C’est-à-dire aux sources du péché. Et en
premier lieu, l’orgueil. Les choses peuvent-elles désormais
tourner autrement qu’après l’originelle rupture ?
Vous serez comme des dieux. La
séduction du tentateur devenait irrésistible.
Ensuite... Ils virent qu’ils étaient nus. Reste
la honte ou l’exhibitionnisme. La modernité opte pour le
deuxième terme de l’alternative.
Dieu
n’est plus l’ultime englobant. Il
est lui-même englobé dans un plus grand que lui. Il
relève désormais du seul possible humain. Et ce
possible le déclarera de plus en plus comme impossible. Dans
la meilleure des hypothèses une chance lui est laissée
aux limites.

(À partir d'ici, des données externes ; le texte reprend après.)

(* ===== verification/Registry.v ===== *)
(** * The registries of queued writes

    The in-flight extents and the pending inodes ([Volume]) hold exactly the entries of the
    queued commits, in submission order: registering appends, retiring the oldest commit
    removes its own entries and no others, and a reader of a pending inode finds the
    value of the last queued commit that has one. *)

From S2P Require Import Prelude Errors Segment Quota Inode Store Commit Usage Volume.

Lemma filter_true {A} (P : A -> Prop) `{forall x, Decision (P x)} (l : list A) :
  (forall x, x ∈ l -> P x) -> filter P l = l.
Proof.
  induction l as [|x l IH]; intros Hl; [done|]. rewrite filter_cons_True by (apply Hl; left).
  f_equal. apply IH. intros y Hy. apply Hl. by right.
Qed.

(** ** In-flight extents *)

Definition guard_of (p : Z * InflightEntry) : Z * Z := (p.1, ie_token p.2).

Record InflightInv (w : InflightExtentWrites) (l : list (Z * InflightEntry)) : Prop := {
  iv_entries : forall id, default [] (iw_inodes w !! id) = (filter (fun p => p.1 = id) l).*2;
  iv_tokens : NoDup ((fun p => ie_token p.2) <$> l);
  iv_next : forall p, p ∈ l -> ie_token p.2 < iw_next_token w }.

Lemma register_inv w l id start stop :
  InflightInv w l ->
  (register id start stop w).1 = iw_next_token w /\
  InflightInv (register id start stop w).2 (l ++ [(id, mkInflight (iw_next_token w) start stop)]).
Proof.
  intros [He Ht Hn]. split; [done|]. unfold register. cbn [fst snd]. split.
  - intros id'. cbn [iw_inodes]. rewrite filter_app, fmap_app, <- He.
    destruct (decide (id' = id)) as [->|Hne].
    + rewrite lookup_insert_eq. cbn [default option_fmap from_option]. by rewrite filter_cons_True.
    + rewrite lookup_insert_ne by done. rewrite filter_cons_False by done. by rewrite filter_nil, app_nil_r.
  - rewrite fmap_app. apply NoDup_app. split_and!; [done| |apply NoDup_singleton].
    intros t Ht' ->%list_elem_of_singleton. apply list_elem_of_fmap in Ht' as (p & Hp & Hin).
    apply Hn in Hin. cbn in Hp. lia.
  - intros p [Hp|Hp]%elem_of_app; cbn; [apply Hn in Hp; lia|]. apply list_elem_of_singleton in Hp as ->. cbn. lia.
Qed.

Lemma retire_write_inv w p l :
  InflightInv w (p :: l) -> InflightInv (retire_write p.1 (ie_token p.2) w) l.
Proof.
  intros [He Ht Hn]. rewrite fmap_cons in Ht. apply NoDup_cons in Ht as [Hp Ht].
  assert (Hkeep : filter (fun e => ie_token e <> ie_token p.2) (filter (fun q : Z * InflightEntry => q.1 = p.1) l).*2
                  = (filter (fun q : Z * InflightEntry => q.1 = p.1) l).*2).
  { apply filter_true. intros e (q & -> & Hq)%list_elem_of_fmap. intros Heq.
    apply list_elem_of_filter in Hq as [_ Hq]. apply Hp, list_elem_of_fmap. by exists q. }
  assert (Hent : default [] (iw_inodes w !! p.1) = p.2 :: (filter (fun q : Z * InflightEntry => q.1 = p.1) l).*2).
  { rewrite He, filter_cons_True by done. done. }
  unfold retire_write. destruct (iw_inodes w !! p.1) as [es|] eqn:E; [|by cbn in Hent]. cbn in Hent. subst es.
  rewrite filter_cons_False by (intros Hc; by apply Hc). rewrite Hkeep. split; [|done|].
  - intros id. specialize (He id). cbn [iw_inodes]. destruct (decide (id = p.1)) as [->|Hne].
    + case_bool_decide as Hb; [rewrite lookup_delete_eq, Hb|rewrite lookup_insert_eq]; done.
    + rewrite filter_cons_False in He by done. rewrite <- He.
      case_bool_decide; [by rewrite lookup_delete_ne|by rewrite lookup_insert_ne].
  - intros q Hq. apply (Hn q). by right.
Qed.
Lemma retire_writes_inv l l' : forall w,
  InflightInv w (l ++ l') -> InflightInv (foldl (fun w g => retire_write g.1 g.2 w) w (guard_of <$> l)) l'.
Proof.
  induction l as [|p l IH]; intros w Hw; [done|]. cbn. apply IH. by apply (retire_write_inv w p).
Qed.

(** A range that waits for nothing overlaps no queued one. *)
Lemma no_overlap w l id start stop p :
  InflightInv w l -> pending_overlaps w id (Some (start, stop)) = [] -> p ∈ l -> p.1 = id ->
  forall x, start <= x <= stop -> ~ (ie_start p.2 <= x <= ie_end p.2).
Proof.
  intros Hw Ho Hp Hid x Hx Hc. unfold pending_overlaps in Ho. rewrite (iv_entries _ _ Hw) in Ho.
  assert (Hin : p.2 ∈ (filter (fun q : Z * InflightEntry => q.1 = id) l).*2).
  { apply list_elem_of_fmap. exists p. split; [done|]. by apply list_elem_of_filter. }
  apply list_elem_of_In in Hin.
  assert (Hf : In p.2 (List.filter (fun e => (ie_start e <=? stop) && (start <=? ie_end e))
                         (filter (fun q : Z * InflightEntry => q.1 = id) l).*2)).
  { apply filter_In. split; [done|]. lia. }
  by rewrite Ho in Hf.
Qed.

(** ** Pending inodes *)

Definition owner_of (p : Z * PendingInode) : Z * Z := (p.1, pi_seq p.2).

Record PendingInv (p : PendingInodes) (l : list (Z * PendingInode)) : Prop := {
  pv_entries : forall id, pn_entries p !! id = last (filter (fun q => q.1 = id) l).*2;
  pv_seqs : NoDup ((fun q => pi_seq q.2) <$> l);
  pv_next : forall q, q ∈ l -> pi_seq q.2 < pn_next_seq p }.

Definition numbered (us : list (Z * option Inode)) (n : Z) : list (Z * PendingInode) :=
  zip_with (fun u k => (u.1, mkPendingInode k u.2)) us (seqZ n (Z.of_nat (length us))).

Lemma numbered_cons u us n : numbered (u :: us) n = (u.1, mkPendingInode n u.2) :: numbered us (n + 1).
Proof.
  unfold numbered. replace (Z.of_nat (length (u :: us))) with (Z.of_nat (length us) + 1) by (cbn; lia).
  rewrite seqZ_cons by lia. cbn [zip_with]. do 3 f_equal; lia.
Qed.

Lemma install_one_inv p l u owned :
  PendingInv p l ->
  let '(owned', p') := install_one (owned, p) u in
  let q := (u.1, mkPendingInode (pn_next_seq p) u.2) in
  owned' = owned ++ [owner_of q] /\ pn_next_seq p' = pn_next_seq p + 1 /\ PendingInv p' (l ++ [q]).
Proof.
  intros [He Hs Hn]. cbn. split_and!; [done|done|]. split.
  - intros id. cbn [pn_entries]. rewrite filter_app, fmap_app, last_app. destruct (decide (id = u.1)) as [->|Hne].
    + rewrite lookup_insert_eq, filter_cons_True by done. done.
    + rewrite lookup_insert_ne, filter_cons_False by done. rewrite He. by destruct (last _).
  - rewrite fmap_app. apply NoDup_app. split_and!; [done| |apply NoDup_singleton].
    intros t Ht' ->%list_elem_of_singleton. apply list_elem_of_fmap in Ht' as (q & Hq & Hin).
    apply Hn in Hin. cbn in Hq. lia.
  - intros q [Hq|Hq]%elem_of_app; cbn; [apply Hn in Hq; lia|]. apply list_elem_of_singleton in Hq as ->. cbn. lia.
Qed.
Lemma install_fold_inv us : forall p l owned,
  PendingInv p l ->
  let '(owned', p') := foldl install_one (owned, p) us in
  owned' = owned ++ (owner_of <$> numbered us (pn_next_seq p)) /\ PendingInv p' (l ++ numbered us (pn_next_seq p)).
Proof.
  induction us as [|u us IH]; intros p l owned Hp; cbn [foldl].
  { unfold numbered. cbn. by rewrite !app_nil_r. }
  pose proof (install_one_inv p l u owned Hp) as H1. destruct (install_one (owned, p) u) as [owned1 p1].
  destruct H1 as (-> & Hn & H1). specialize (IH p1 _ (owned ++ [owner_of (u.1, mkPendingInode (pn_next_seq p) u.2)]) H1).
  destruct (foldl install_one _ us) as [owned' p']. destruct IH as [-> IH]. rewrite numbered_cons, <- Hn.
  rewrite fmap_cons, <- !app_assoc. rewrite <- app_assoc in IH. done.
Qed.
Lemma install_inv updates p l :
  PendingInv p l ->
  let new := numbered (map_to_list (updates_of updates)) (pn_next_seq p) in
  (install updates p).1 = owner_of <$> new /\ PendingInv (install updates p).2 (l ++ new).
Proof.
  intros Hp. unfold install. pose proof (install_fold_inv (map_to_list (updates_of updates)) p l [] Hp) as Hi.
  by destruct (foldl install_one _ _).
Qed.

Lemma retire_inode_inv p q l : PendingInv p (q :: l) -> PendingInv (retire_inode p (owner_of q)) l.
Proof.
  intros [He Hs Hn]. rewrite fmap_cons in Hs. apply NoDup_cons in Hs as [Hq Hs].
  assert (Hother : forall id, id <> q.1 -> pn_entries p !! id = last (filter (fun r => r.1 = id) l).*2).
  { intros id Hne. by rewrite He, filter_cons_False by done. }
  pose proof (He q.1) as Heq. rewrite filter_cons_True, fmap_cons, last_cons in Heq by done.
  assert (Hl : forall r, r ∈ l -> pi_seq r.2 < pn_next_seq p) by (intros r Hr; apply Hn; by right).
  unfold retire_inode, owner_of. cbn [fst snd]. rewrite Heq.
  destruct (last (filter (fun r : Z * PendingInode => r.1 = q.1) l).*2) as [x|] eqn:Ex.
  - assert (Hx : pi_seq x <> pi_seq q.2).
    { intros E. apply last_Some_elem_of in Ex. apply list_elem_of_fmap in Ex as (r & -> & Hr).
      apply list_elem_of_filter in Hr as [_ Hr]. apply Hq, list_elem_of_fmap. by exists r. }
    destruct (Z.eqb_spec (pi_seq x) (pi_seq q.2)); [done|]. split; [|done|done].
    intros id. destruct (decide (id = q.1)) as [->|]; [by rewrite Heq, Ex|by apply Hother].
  - rewrite Z.eqb_refl. split; [|done|done]. intros id. cbn [pn_entries].
    destruct (decide (id = q.1)) as [->|]; [by rewrite lookup_delete_eq, Ex|rewrite lookup_delete_ne by done; by apply Hother].
Qed.
Lemma retire_inodes_inv l l' : forall p,
  PendingInv p (l ++ l') -> PendingInv (foldl retire_inode p (owner_of <$> l)) l'.
Proof. induction l as [|q l IH]; intros p Hp; [done|]. cbn. apply IH. by apply retire_inode_inv. Qed.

Ainsi pour Kant, au-delà des possibilités
‘théoriques’ de la raison, s’impose un
impératif catégorique. Une pure exigence ‘pratique’.
Et celle-ci ne peut pas ne pas postuler au-dehors de la sphère
du possible de l’homme un quelque chose qui prend nom Dieu, et
liberté, et immortalité. Non plus certitude. Simple
postulat.
La force de l’évidence
doit venir désormais de la subjectivité qui n’a
plus besoin d’autre garant qu’elle-même. C’est
elle qui veut se poser comme fondatrice de la totalité
pensable. Ainsi donc doit s’accomplir le renversement
‘copernicien’ de l’être à la pensée.
Une nouvelle courbure de
l’espace mental. Une nouvelle gravitation de l’être.
Idéalisme.
Le réel en lui-même est hors de notre
possible. Reste l'étendue du réel-pour-moi,
c'est-à-dire du virtuel. Là l'Idée
établit son règne absolu et prolifère sous les
espèces de l'idéologie. L’autonomie du
sujet connaissant est le point de départ de tout 'idéalisme'
pour qui un au-delà de la connaissance est inconnaissable, un
au-delà de la pensée, impensable, un au-delà de
l’idée, impossible. Exit la ‘transcendance’.
Reste la ‘visée transcendantale’.
Le
possible de l’homme, centre de perspective sur la totalité.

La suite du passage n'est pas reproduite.